WHAT IS EXPECTED:
Among the records below, find the line that has "scope_control ← invalid"; from there, give the lines again exactly, and stop after the line that has "Some sc_value =>".

[Opening INFORMATION GIVEN section]

Definition enforce_scope_barrier (sc : ScopeControlConfig) : StepM ScopeBarrierResult :=
  c ← context;
  let artifact_dir := resolve_artifact_dir c in
  let run := sc_run_id c in
  charter ← on_disk (fun e => barrier_error ("scope charter unavailable: " +:+ persistence_error_text e))
    (read_charter artifact_dir run);
  m ← measure_worktree c charter sc barrier_error barrier_error;
  let e := evaluate m charter in
  outcome ← on_disk barrier_io (check_scope_gate artifact_dir run charter m e);
  if allows_mutation outcome then mret Allow
  else match outcome with
       | OverBudgetNeedsRequest | PendingResolution =>
           request ← on_disk barrier_io (build_expansion_request run charter m e);
           on_disk barrier_io (write_expansion_request artifact_dir request);;
           mret Blocked
       | Denied decision => mret (BarrierDenied decision)
       | _ => mret Allow
       end.

(** ** The barrier of the mutating steps ([engine/executors/mod.rs]) *)

Definition resolve_scope_control_policy (c : StepContext) : Res string (option ScopeControlConfig) :=
  match get c "scope_control_policy" with
  | None => Ok None
  | Some policy_json => config ← policy_from_str policy_json; mret (enabled_policy config)
  end.

Definition scope_control_barrier : StepM (option StepOutcome.t) :=
  c ← context;
  match resolve_scope_control_policy c with
  | Err _ => mret (Some StepOutcome.Fatal)
  | Ok None => mret None
  | Ok (Some scope_control) =>
      r ← try (enforce_scope_barrier scope_control);
      match r with
      | Ok Blocked => set_var "scope_barrier_wait" "true";; mret (Some StepOutcome.Wait)
      | Ok Allow => mret None
      | Ok (BarrierDenied _) => mret (Some StepOutcome.Fatal)
      | Err _ => mret (Some StepOutcome.Fatal)
      end
  end.

(** ** Measuring ([scope_measure.rs]) *)

Definition measure_error (message : string) : EngineError := StepExecutionError "scope_measure" message.
Definition measure_io (e : ScopeArtifacts.PersistenceError) : EngineError :=
  measure_error (persistence_error_text e).

(** [resolve_scope_control] of both steps, with the error of each: the context,
    then the parameters a test may give. *)
Definition resolve_scope_control (error : string -> EngineError) (c : StepContext) (params : Json)
    : Res EngineError (option ScopeControlConfig) :=
  let invalid what := res_map_err (fun err => error ("invalid " +:+ what +:+ ": " +:+ err)) in
  match get c "scope_control_policy" with
  | Some policy_json =>
      config ← invalid "scope_control_policy context" (policy_from_str policy_json);
      mret (enabled_policy config)
  | None =>
      match json_get "target_profile" params with
      | Some profile_value =>
          scope_control ← invalid "target_profile parameter" (profile_from_value profile_value);
          mret (Policy.active_scope_control scope_control)
      | None =>
          match json_get "scope_control" params with
          | Some sc_value =>
              config ← invalid "scope_control parameter" (policy_from_value sc_value);
              mret (enabled_policy config)
          | None => mret None
          end
      end
  end.
(** The check passes exactly when each token that is present is not empty and
    has only the characters of its class. *)
Lemma shell_safe_exact `{TextDebug} c :
  let safe ok tokens := forall token value, token ∈ tokens -> get c token = Some value ->
    value <> "" /\ forall ch, ch ∈ chars value -> ok ch = true in
  validate_shell_safe_tokens c = Ok tt <->
  safe (ascii_and is_ascii_digit) SHELL_SAFE_NUMERIC_TOKENS /\
  safe is_safe_refname_char SHELL_SAFE_REFNAME_TOKENS /\
  safe (fun ch => negb (is_shell_metacharacter ch)) SHELL_SAFE_PATH_TOKENS.
Proof.
  unfold validate_shell_safe_tokens. rewrite !unit_bind_Ok, !validate_present_Ok.
  unfold validate_numeric_token, validate_refname_token, validate_path_token.
  by setoid_rewrite validate_token_Ok.
Qed.

Section Samples.

#[local] Instance listed_order : HashOrder :=
  {| keys_of := fun A m => (map_to_list m).*1; keys_of_perm := fun A m => reflexivity _ |}.

Definition sample_context : StepContext :=
  set (set (set_current_step_id (StepContext.new "/srv/run" "run-1") "plan") "branch" "topic")
    "note" "see {run_id}".

Example interpolation_samples :
  interpolate_string "git checkout {plan.branch} # {run_id} {missing} {branch" sample_context =
    "git checkout topic # run-1 {missing} {branch" /\
  extract_tokens "a {b} ${C} {d.e} {f g} {{h}" = ["b"; "d.e"; "h"] /\
  chars "añb" = ["a"; "ñ"; "b"].
Proof. vm_compute. done. Qed.

(** One pass would keep the brace a value brings; the loop over the keys, the
    longest first, replaces it when its key is shorter. *)
Lemma interpolation_not_one_pass :
  interpolate_string "{plan.note}" sample_context = "see run-1" /\
  interpolate_once "{plan.note}" sample_context = "see {run_id}".
Proof. vm_compute. done. Qed.

Definition sample_step : StepDef :=
  mkStepDef "push" "shell" None
    (Some (JObject {["command" := JString "git push origin {branch} ${HOME}";
                     "context_map" := JObject {["sha" := JString "{.sha"]}]})) None None None None.

Lemma sample_step_leaf s : step_leaf sample_step s -> s = "git push origin {branch} ${HOME}".
Proof.
  intros (params & [= <-] & Hleaf). inversion Hleaf as [| |m key j ? Hkey Hne Hs]; subst.
  apply lookup_insert_Some in Hkey as [[<- <-]|[_ Hkey]]; [by inversion Hs|].
  apply lookup_singleton_Some in Hkey as [<- _]. done.
Qed.



End Samples.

[Closing INFORMATION GIVEN section]

REPLY TO THE TASK:
          scope_control ← invalid "target_profile parameter" (profile_from_value profile_value);
          mret (Policy.active_scope_control scope_control)
      | None =>
          match json_get "scope_control" params with
          | Some sc_value =>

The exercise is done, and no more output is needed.